▶ **MATERIAL SHOWN**:
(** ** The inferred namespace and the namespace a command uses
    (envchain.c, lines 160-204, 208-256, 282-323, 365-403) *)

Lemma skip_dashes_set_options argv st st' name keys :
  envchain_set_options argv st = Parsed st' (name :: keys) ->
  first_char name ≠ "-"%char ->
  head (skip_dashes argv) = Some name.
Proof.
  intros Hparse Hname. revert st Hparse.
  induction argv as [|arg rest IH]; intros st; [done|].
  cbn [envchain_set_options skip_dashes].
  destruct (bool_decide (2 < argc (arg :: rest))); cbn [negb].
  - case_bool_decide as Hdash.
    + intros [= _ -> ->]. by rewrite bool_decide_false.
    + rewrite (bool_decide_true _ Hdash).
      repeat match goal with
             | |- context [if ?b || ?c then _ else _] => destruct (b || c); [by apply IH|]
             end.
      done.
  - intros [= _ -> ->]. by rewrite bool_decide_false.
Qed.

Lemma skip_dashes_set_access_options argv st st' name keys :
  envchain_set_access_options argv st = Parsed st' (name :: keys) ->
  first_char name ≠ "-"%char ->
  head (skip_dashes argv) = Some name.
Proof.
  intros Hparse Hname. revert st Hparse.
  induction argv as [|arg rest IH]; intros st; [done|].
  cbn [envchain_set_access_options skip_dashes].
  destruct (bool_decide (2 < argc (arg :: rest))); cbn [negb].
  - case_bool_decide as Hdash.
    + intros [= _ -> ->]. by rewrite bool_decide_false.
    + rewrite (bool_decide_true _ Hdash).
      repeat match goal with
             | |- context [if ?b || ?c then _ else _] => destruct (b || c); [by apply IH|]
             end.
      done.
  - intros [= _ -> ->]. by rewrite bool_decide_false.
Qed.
---
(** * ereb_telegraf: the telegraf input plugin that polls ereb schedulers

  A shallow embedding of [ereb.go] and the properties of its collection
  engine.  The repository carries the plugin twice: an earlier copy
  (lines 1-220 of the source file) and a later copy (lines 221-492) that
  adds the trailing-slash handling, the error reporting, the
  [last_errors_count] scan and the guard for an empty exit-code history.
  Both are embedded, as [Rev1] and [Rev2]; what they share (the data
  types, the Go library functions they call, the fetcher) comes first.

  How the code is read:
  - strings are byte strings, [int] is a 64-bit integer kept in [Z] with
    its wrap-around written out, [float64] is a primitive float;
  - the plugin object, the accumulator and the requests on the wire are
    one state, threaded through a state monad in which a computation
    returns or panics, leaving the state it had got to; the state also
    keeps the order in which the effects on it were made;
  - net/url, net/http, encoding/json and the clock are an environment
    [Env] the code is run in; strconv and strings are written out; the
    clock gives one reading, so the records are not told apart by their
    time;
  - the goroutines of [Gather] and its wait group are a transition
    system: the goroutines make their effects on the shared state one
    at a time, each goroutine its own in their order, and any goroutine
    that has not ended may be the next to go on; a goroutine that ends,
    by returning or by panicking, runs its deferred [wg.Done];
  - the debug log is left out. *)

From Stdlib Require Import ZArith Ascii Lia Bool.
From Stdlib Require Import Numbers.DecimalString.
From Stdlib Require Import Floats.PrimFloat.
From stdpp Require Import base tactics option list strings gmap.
...
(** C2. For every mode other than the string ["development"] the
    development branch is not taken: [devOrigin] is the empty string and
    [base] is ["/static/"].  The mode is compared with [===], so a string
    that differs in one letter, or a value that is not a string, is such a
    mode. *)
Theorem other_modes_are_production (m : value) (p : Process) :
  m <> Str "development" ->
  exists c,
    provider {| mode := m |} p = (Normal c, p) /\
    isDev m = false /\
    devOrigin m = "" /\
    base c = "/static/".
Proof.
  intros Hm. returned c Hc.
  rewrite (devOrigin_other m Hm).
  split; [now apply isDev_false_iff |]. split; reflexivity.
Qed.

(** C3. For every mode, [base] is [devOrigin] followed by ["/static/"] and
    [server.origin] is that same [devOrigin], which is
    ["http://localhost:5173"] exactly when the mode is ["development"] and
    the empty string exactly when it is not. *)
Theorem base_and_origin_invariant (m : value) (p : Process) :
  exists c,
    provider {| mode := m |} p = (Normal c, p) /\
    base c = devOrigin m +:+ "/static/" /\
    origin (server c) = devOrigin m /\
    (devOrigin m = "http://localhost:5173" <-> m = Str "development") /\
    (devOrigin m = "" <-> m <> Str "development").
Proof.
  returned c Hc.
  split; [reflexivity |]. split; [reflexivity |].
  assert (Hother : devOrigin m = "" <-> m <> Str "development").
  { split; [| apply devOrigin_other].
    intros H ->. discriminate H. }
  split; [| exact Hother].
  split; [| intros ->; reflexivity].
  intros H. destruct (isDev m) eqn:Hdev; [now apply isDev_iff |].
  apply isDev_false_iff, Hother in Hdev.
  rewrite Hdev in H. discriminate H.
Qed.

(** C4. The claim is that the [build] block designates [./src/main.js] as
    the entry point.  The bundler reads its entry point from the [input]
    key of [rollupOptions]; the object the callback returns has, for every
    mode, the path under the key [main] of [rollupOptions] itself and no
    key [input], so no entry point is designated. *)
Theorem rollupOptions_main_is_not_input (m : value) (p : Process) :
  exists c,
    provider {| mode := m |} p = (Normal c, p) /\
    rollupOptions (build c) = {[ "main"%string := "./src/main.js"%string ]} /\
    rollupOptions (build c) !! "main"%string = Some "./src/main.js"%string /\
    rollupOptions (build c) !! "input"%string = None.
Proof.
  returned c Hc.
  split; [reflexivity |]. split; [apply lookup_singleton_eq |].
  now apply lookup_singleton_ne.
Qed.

▶ **WHAT THE TASK ASKS**:
Print the lines above from the one with "clock gives one" through the one with "that has not", both included, exactly as written and nothing more.

▶ **ANSWER BOX**:
    clock gives one reading, so the records are not told apart by their
    time;
  - the goroutines of [Gather] and its wait group are a transition
    system: the goroutines make their effects on the shared state one
    at a time, each goroutine its own in their order, and any goroutine
    that has not ended may be the next to go on; a goroutine that ends,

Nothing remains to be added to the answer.